The journalism field suffered a huge blow last year due to biased, poorly-covered news and lies. One of the many moments that stood out news-wise in 2016, besides the election, was the trend #BoycottHamilton. Almost everyone on social media was talking about it, which was just the reaction to a Hamilton cast member asking Mike Pence to protect all American citizens when he and Trump take office and some members of the audience were booing at him. Most people on social media, including Donald Trump, saw the speech as disrespectful and demanded the cast member to apologize or be punished.

What people fail to realize is how trivial this matter is. True, the audiences booing Pence was disrespectful, but the address to Pence falls under the 1st Amendment, freedom of speech, and was delivered respectfully and had important content. More importantly, Pence stated he was not offended and enjoyed the play.

These heated reactions would have never happened if the media outlets such as Fox News, CNN, MSM, and other outlets, whether mainstream or social media, gave the incident too much coverage instead of focusing on the actual content of the speech from an objective point of view.

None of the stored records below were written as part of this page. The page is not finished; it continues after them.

(* ===== verification/ContractReads.v ===== *)
(** * Functions that read

    What the functions of src/contract/v8_contract_read.cpp leave as it was ([reads]):
    they may cache what they read and count steps, but every account, asset and
    metadata value seen afterwards is the one seen before. *)
From S2P Require Import Prelude Uint128 Uint128Facts Strings StringsFacts OrdMap AtomMap AtomMapFacts Account Chain TxFrame Operation Transaction EnvFacts LedgerSpec OperationFacts CoinFacts TransactionFacts BlockSpec V8 ContractCalls ContractInv ContractTx.
Import U128.

Open Scope string_scope.
Open Scope Z_scope.

(** ** Reading *)
Section Same.
Context `{P : LedgerParams}.
Implicit Types (s : LState) (d : nat) (k : string) (a : AccountFrm).

(** The same account, up to what its caches hold. *)
Record same_account a a' : Prop := {
  same_info : account_info_ a' = account_info_ a;
  same_assets : forall key, (GetAsset asset_trie key a').1 = (GetAsset asset_trie key a).1;
  same_metadata : forall key, (GetMetaData metadata_trie key a').1 = (GetMetaData metadata_trie key a).1 }.

#[export] Instance same_account_preorder : PreOrder same_account.
Proof. split; [done|]. intros a1 a2 a3 [] []. split; congruence. Qed.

Poor reporting and fake news ruined Journalism

In 2016, unethical methods of reporting became popular. News either had low coverage such as various earthquakes around the world, too much coverage, was narrated in a biased view (both liberal and conservative), or had fabricated facts such as the #fake news incorporated in Facebook feeds.

These faulty stories caused negative effects on communication. Citizens had trouble deciphering false and biased news from the truth. People became uninformed and misinformed about what’s going around them which helped create a nation divided, and distrust with the media because of the widespread of false information.

John Herrman, a writer for New York Times, claimed “every story, and source, is at risk of being discredited," in his article “Fixation on Fake News Overshadows Waning Trust in Real Reporting."

For example, Facebook released various articles from suspicious news outlets that covered the 2016 presidential election.

According to Media Matters for America, the top-performing fake election news stories generated more engagement than the top stories from major news outlets. Many of those readers were given faulty information about each candidate causing a heavy influence on their vote.

Poorly covered news can also cause a hindrance for companies looking for websites to post advertisements on.

Some businesses are unaware of the type of articles websites create, which could interfere with their business ideals.

“It would be bad for that company’s business,” Dr. Lamar W. Bridges, journalism professor at Texas A&M University-Commerce, said.

Media specialists have found ways to fix these problems to avoid greater damages

Recode, a news site that covers businesses in Silicon Valley, proposed four ways to deal with fake online news. First, websites need computer algorithms to filter out false stories for News Feed and Trending Stories. Second, employees need to scan popular news stories for false or bias information, since they are the ones who will set up the algorithms. Third, allow users to flag and block false content on the site.

The last action was to do nothing so websites can follow their commitment to free and open speech. However, that is no longer an option when content is clearly false and causes conflict.

There is so much one can do to stop fake news, but news outlets and individuals must do whatever they can to fix this problem. “The best thing to do is just be very careful what you read and for journalists to be more verifiable with their information,” Bridges said.

Journalism is supposed to provide information to help citizens make the best life decisions through truthful, unbiased, and informative means. Hopefully, in 2017 the field will make some recovery.